REST – the REpresentational State Transfer as defined in Roy Fielding’s thesis – is not a protocol, a standard, an API, a technology or a product. You cannot buy it, you can’t download and install it and you don’t need to poke another hole in your firewall for it. Instead, REST lives at a level completely decoupled form any specific technology, protocol or product, because REST is merely an architectural style: A set of constraints and principles, which should influence your system architecture decisions. When building a distributed system, you will end up with a RESTful architecture if you don’t just do whatever is technically possible, but instead voluntarily restrict yourself only to what is allowed in the narrow confines of those constraints.

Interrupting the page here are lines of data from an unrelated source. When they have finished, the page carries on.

(** The writes of [write_log] and [install_trans], from log slot [t] on, when the
    content of the blocks is [v]. *)
Fixpoint log_writes (st t : Z) (hs : list Z) (v : Z -> block) : list (Z * block) :=
  match hs with
  | [] => []
  | h :: hs => (st + t + 1, v h) :: log_writes st (t + 1) hs v
  end.

Fixpoint home_writes (st t : Z) (hs : list Z) (v : Z -> block) : list (Z * block) :=
  match hs with
  | [] => []
  | h :: hs => (h, v (st + t + 1)) :: home_writes st (t + 1) hs v
  end.

Lemma log_writes_ext st t hs v v' : (forall h, h ∈ hs -> v' h = v h) -> log_writes st t hs v' = log_writes st t hs v.
Proof.
  revert t. induction hs as [|h hs IH]; intros t H; cbn [log_writes]; [done|].
  rewrite H by (by left). f_equal. apply IH. intros x Hx. apply H. by right.
Qed.

Lemma home_writes_ext st t hs v v' :
  (forall i, t <= i < t + Z.of_nat (length hs) -> v' (st + i + 1) = v (st + i + 1)) ->
  home_writes st t hs v' = home_writes st t hs v.
Proof.
  revert t. induction hs as [|h hs IH]; intros t H; cbn [home_writes length] in *; [done|].
  rewrite H by lia. f_equal. apply IH. intros i Hi. apply H. lia.
Qed.

Lemma write_log_loop_spec l hs hs1 hs2 b P :
  log_wf l hs -> hs = hs1 ++ hs2 -> P ≡ₚ hs -> cache_ok b [] P ->
  exists b', write_log_loop (length hs2) (Z.of_nat (length hs1)) (LState b l) = Done tt (LState b' l) /\
    cache_ok b' [] P /\ writes b b' (log_writes (start l) (Z.of_nat (length hs1)) hs2 (blk b)).
Proof.
  intros Hw. revert hs1 b. induction hs2 as [|h hs2 IH]; intros hs1 b E HP Hok; cbn [length write_log_loop log_writes].
  { exists b. split; [done|]. split; [done|]. by apply writes_nil. }
  rewrite bind_gets. cbn [lg]. rewrite (lw_dev l hs Hw), Nat2Z.id, (log_nth l hs hs1 h hs2 Hw E).
  assert (Hlt : (length hs1 < length hs)%nat) by (rewrite E, length_app; cbn; lia).
  rewrite (log_slot l hs) by (done || lia). pose proof (slot_bound l hs _ Hw Hlt) as Hsl.
  pose proof (lw_home l hs Hw) as Hh. rewrite list.Forall_forall in Hh.
  destruct (log_round b P (start l + Z.of_nat (length hs1) + 1) h Hok)
    as (i & j & s1 & s2 & s3 & s4 & s5 & s6 & E1 & E2 & E3 & E4 & E5 & E6 & Hok6 & W6).
  - apply home_not_slot; [|done]. apply Hh. rewrite E. apply elem_of_app. right. by left.
  - rewrite HP. intros Hin. by apply (home_not_slot l _ _ (Hh _ Hin) Hsl).
  - rewrite HP, E. apply elem_of_app. right. by left.
  - rewrite HP. apply (lw_short l hs Hw).
  - bstep E1. bstep E2. bstep E3. bstep E4. bstep E5. bstep E6. cbn [lg].
    destruct (IH (hs1 ++ [h]) s6) as (b' & Eb & Hok' & W'); [by rewrite <-app_assoc|done|done|].
    rewrite length_app in Eb, W'. cbn [length] in Eb, W'. rewrite Nat2Z.inj_add in Eb, W'.
    exists b'. split; [exact Eb|]. split; [done|].
    apply (writes_trans b s6 b' [(start l + Z.of_nat (length hs1) + 1, blk b h)]); [done|].
    rewrite (log_writes_ext _ _ _ (blk b)) in W'; [exact W'|].
    intros x Hx. destruct W6 as (-> & _). cbn [over]. unfold put. rewrite decide_False; [done|].
    intros Ex. symmetry in Ex. apply (home_not_slot l x _) in Ex; [done| |done]. apply Hh. rewrite E. apply elem_of_app.
    right. by right.
Qed.

Lemma install_loop_spec l hs hs1 hs2 b P :
  log_wf l hs -> hs = hs1 ++ hs2 -> P ≡ₚ hs2 -> cache_ok b [] P ->
  exists b', install_loop (length hs2) (Z.of_nat (length hs1)) false (LState b l) = Done tt (LState b' l) /\
    cache_ok b' [] [] /\ writes b b' (home_writes (start l) (Z.of_nat (length hs1)) hs2 (blk b)).
Proof.
  intros Hw. revert hs1 b P. induction hs2 as [|h hs2 IH]; intros hs1 b P E HP Hok; cbn [length install_loop home_writes].
  { exists b. split; [done|]. apply Permutation_nil_r in HP as ->. split; [done|]. by apply writes_nil. }
  rewrite bind_gets. cbn [lg]. rewrite (lw_dev l hs Hw), Nat2Z.id, (log_nth l hs hs1 h hs2 Hw E).
  assert (Hlt : (length hs1 < length hs)%nat) by (rewrite E, length_app; cbn; lia).
  rewrite (log_slot l hs) by (done || lia). pose proof (slot_bound l hs _ Hw Hlt) as Hsl.
  pose proof (lw_home l hs Hw) as Hh. rewrite list.Forall_forall in Hh.
  apply (cache_ok_perm b [] P [] (h :: hs2) (reflexivity _) HP) in Hok.
  assert (Hslot : forall x, x ∈ h :: hs2 -> start l + Z.of_nat (length hs1) + 1 <> x).
  { intros x Hx. apply home_not_slot; [|done]. apply Hh. rewrite E. apply elem_of_app. by right. }
  destruct (install_round b hs2 (start l + Z.of_nat (length hs1) + 1) h Hok)
    as (i & j & s1 & s2 & s3 & s4 & s5 & s6 & s7 & E1 & E2 & E3 & E4 & E5 & E6 & E7 & Hok7 & W7).
  - apply Hslot. by left.
  - intros Hin. apply (Hslot (start l + Z.of_nat (length hs1) + 1)); [by right|done].
  - pose proof (lw_short l hs Hw) as Hs. rewrite E, length_app in Hs. cbn [length] in Hs. lia.
  - bstep E1. bstep E2. bstep E3. bstep E4. bstep E5. bstep E6. bstep E7. cbn [lg].
    destruct (IH (hs1 ++ [h]) s7 hs2) as (b' & Eb & Hok' & W'); [by rewrite <-app_assoc|done|done|].
    rewrite length_app in Eb, W'. cbn [length] in Eb, W'. rewrite Nat2Z.inj_add in Eb, W'.
    exists b'. split; [exact Eb|]. split; [done|].
    apply (writes_trans b s7 b' [(h, blk b (start l + Z.of_nat (length hs1) + 1))]); [done|].
    rewrite (home_writes_ext _ _ _ (blk b)) in W'; [exact W'|].
    intros k Hk. destruct W7 as (-> & _). cbn [over]. unfold put. rewrite decide_False; [done|].
    apply home_not_slot; [apply Hh; rewrite E; apply elem_of_app; right; by left|].
    pose proof (lw_short l _ Hw) as Hs. rewrite E, length_app in Hs. cbn [length] in Hs. unfold NBUF, LOGSIZE, MAXOPBLOCKS in *. lia.
Qed.

Lemma recover_loop_spec l hs hs1 hs2 b :
  log_wf l hs -> hs = hs1 ++ hs2 -> cache_ok b [] [] ->
  exists b', install_loop (length hs2) (Z.of_nat (length hs1)) true (LState b l) = Done tt (LState b' l) /\
    cache_ok b' [] [] /\ writes b b' (home_writes (start l) (Z.of_nat (length hs1)) hs2 (blk b)).
Proof.
  intros Hw. revert hs1 b. induction hs2 as [|h hs2 IH]; intros hs1 b E Hok; cbn [length install_loop home_writes].
  { exists b. split; [done|]. split; [done|]. by apply writes_nil. }
  rewrite bind_gets. cbn [lg]. rewrite (lw_dev l hs Hw), Nat2Z.id, (log_nth l hs hs1 h hs2 Hw E).
  assert (Hlt : (length hs1 < length hs)%nat) by (rewrite E, length_app; cbn; lia).
  rewrite (log_slot l hs) by (done || lia). pose proof (slot_bound l hs _ Hw Hlt) as Hsl.
  pose proof (lw_home l hs Hw) as Hh. rewrite list.Forall_forall in Hh.
  assert (Hhh : home l h) by (apply Hh; rewrite E; apply elem_of_app; right; by left).
  destruct (recover_round b (start l + Z.of_nat (length hs1) + 1) h Hok)
    as (i & j & s1 & s2 & s3 & s4 & s5 & s6 & E1 & E2 & E3 & E4 & E5 & E6 & Hok6 & W6).
  - by apply home_not_slot.
  - bstep E1. bstep E2. bstep E3. bstep E4. rewrite bind_ret. bstep E5. bstep E6. cbn [lg].
    destruct (IH (hs1 ++ [h]) s6) as (b' & Eb & Hok' & W'); [by rewrite <-app_assoc|done|].
    rewrite length_app in Eb, W'. cbn [length] in Eb, W'. rewrite Nat2Z.inj_add in Eb, W'.
    exists b'. split; [exact Eb|]. split; [done|].
    apply (writes_trans b s6 b' [(h, blk b (start l + Z.of_nat (length hs1) + 1))]); [done|].
    rewrite (home_writes_ext _ _ _ (blk b)) in W'; [exact W'|].
    intros k Hk. destruct W6 as (-> & _). cbn [over]. unfold put. rewrite decide_False; [done|].
    apply home_not_slot; [done|]. pose proof (lw_short l _ Hw) as Hs.
    rewrite E, length_app in Hs. cbn [length] in Hs. unfold NBUF, LOGSIZE, MAXOPBLOCKS in *. lia.
Qed.

(** ** The header *)

Lemma length_hdr_store d i bl : length (hdr_store d i bl) = length d.
Proof. revert d i. induction bl as [|b bl IH]; intros d i; cbn [hdr_store]; [done|]. by rewrite IH, length_st32. Qed.

Lemma hdr_store_below d i bl off : 0 <= i -> 0 <= off -> off + 4 <= 4 + 4 * i -> ld32 (hdr_store d i bl) off = ld32 d off.
Proof.
  revert d i. induction bl as [|b bl IH]; intros d i Hi H0 Ho; cbn [hdr_store]; [done|].
  rewrite IH by lia. apply ld32_st32_ne; lia.
Qed.

Lemma hdr_store_at d i bl k b :
  0 <= i -> 4 + 4 * (i + Z.of_nat (length bl)) <= Z.of_nat (length d) -> bl !! k = Some b ->
  ld32 (hdr_store d i bl) (4 + 4 * (i + Z.of_nat k)) = u32 b.
Proof.
  revert d i k. induction bl as [|c bl IH]; intros d i k Hi Hl Hk; [done|]. cbn [hdr_store length] in *.
  destruct k as [|k]; cbn in Hk.
  - injection Hk as ->. rewrite hdr_store_below by lia. rewrite Z.add_0_r. apply ld32_st32; lia.
  - replace (i + Z.of_nat (S k)) with (i + 1 + Z.of_nat k) by lia. apply IH; [lia| |done].
    rewrite length_st32. lia.
Qed.

Lemma hdr_put_block d n bl : is_block d -> is_block (hdr_put d n bl).
Proof. unfold is_block, hdr_put. by rewrite length_hdr_store, length_st32. Qed.

Lemma s32_u32 x : - 2 ^ 31 <= x < 2 ^ 31 -> s32 (u32 x) = x.
Proof. intros H. unfold s32, u32. rewrite Zplus_mod_idemp_l. rewrite Z.mod_small; lia. Qed.

Lemma hdr_n_put d n bl : is_block d -> 0 <= n <= LOGSIZE -> hdr_n (hdr_put d n bl) = n.
Proof.
  intros Hd Hn. unfold is_block, BSIZE in Hd. unfold LOGSIZE, MAXOPBLOCKS in Hn. unfold hdr_n, hdr_put.
  rewrite hdr_store_below by lia. rewrite ld32_st32 by lia. apply s32_u32. lia.
Qed.

Lemma hdr_block_put d n bl k b :
  is_block d -> 0 <= n <= LOGSIZE -> take (Z.to_nat n) bl !! k = Some b -> - 2 ^ 31 <= b < 2 ^ 31 ->
  hdr_block (hdr_put d n bl) (Z.of_nat k) = b.
Proof.
  intros Hd Hn Hk Hb. unfold is_block, BSIZE in Hd. unfold LOGSIZE, MAXOPBLOCKS in Hn. unfold hdr_block, hdr_put.
  rewrite <-(Z.add_0_l (Z.of_nat k)). rewrite (hdr_store_at _ 0 _ k b); [by apply s32_u32|lia| |done].
  rewrite length_st32, length_take. lia.
Qed.

(** The blocks a header lists. *)
Definition hdr_blocks (d : block) : list Z := (fun i => hdr_block d i) <$> seqZ 0 (hdr_n d).

Lemma hdr_blocks_put d l hs :
  log_wf l hs -> is_block d -> hdr_blocks (hdr_put d (lh_n l) (lh_block l)) = hs.
Proof.
  intros Hw Hd. pose proof (lw_short l hs Hw) as Hs. pose proof (lw_n l hs Hw) as Hn.
  unfold hdr_blocks. rewrite hdr_n_put by (done || (unfold LOGSIZE, MAXOPBLOCKS, NBUF in *; lia)).
  apply list_eq. intros i. rewrite list_lookup_fmap. destruct (hs !! i) as [h|] eqn:Ei.
  - pose proof (lookup_lt_Some _ _ _ Ei) as Hlt. rewrite lookup_seqZ_lt by lia. cbn. f_equal. rewrite Z.add_0_l.
    apply hdr_block_put; [done|unfold LOGSIZE, MAXOPBLOCKS, NBUF in *; lia| |].
    + rewrite Hn, Nat2Z.id, (lw_blocks l hs Hw). done.
    + pose proof (proj1 (Forall_lookup _ _) (lw_home l hs Hw) i h Ei) as [Hr _]. lia.
  - apply lookup_ge_None in Ei. rewrite lookup_seqZ_ge by lia. done.
Qed.

(** ** Reading and writing the header block *)

Lemma start_u32 l hs : log_wf l hs -> u32 (start l) = start l.
Proof. intros Hw. pose proof (lw_start l hs Hw). apply u32_small. unfold LOGSIZE, MAXOPBLOCKS in *. lia. Qed.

While working on a RESTful web-services platform, I came across a lot of discussions devoted to these REST constraints, sometimes arguing the point merely by quoting from Mr. Fielding’s thesis or more ominously warning about ‘bad things’, which could happen if not following the constraints to the letter.
But engineering is all about making the right compromises. Therefore, it is important to know the potential benefits of following a REST constraint and the issues you might have to deal with should you chose not to. Whenever we are told to restrict ourselves, it is only fair to ask “why?” That is the only way we as engineers, designers and architects can make an informed decision. So, in this small series of articles then I will explore those constraints with a firm focus on the actual, real-world benefits of the individual constraints.
Prolog: REST is not HTTP
There is one very important point to be made before we dive into the benefits of REST constraints: REST is not HTTP and HTTP is not REST: Using HTTP does not mean that your communication patterns are RESTful and neither does a RESTful architecture mandate or even imply the use of HTTP. It just so happens to be the case that HTTP is particularly well-suited to implement RESTful systems. That should not surprise us, since Roy Fielding was also a key contributor to the HTTP 1.0 and HTTP 1.1 RFCs. As a consequence, almost all real-world RESTful systems are based on HTTP and even here in this article, we will use HTTP as the illustrative example.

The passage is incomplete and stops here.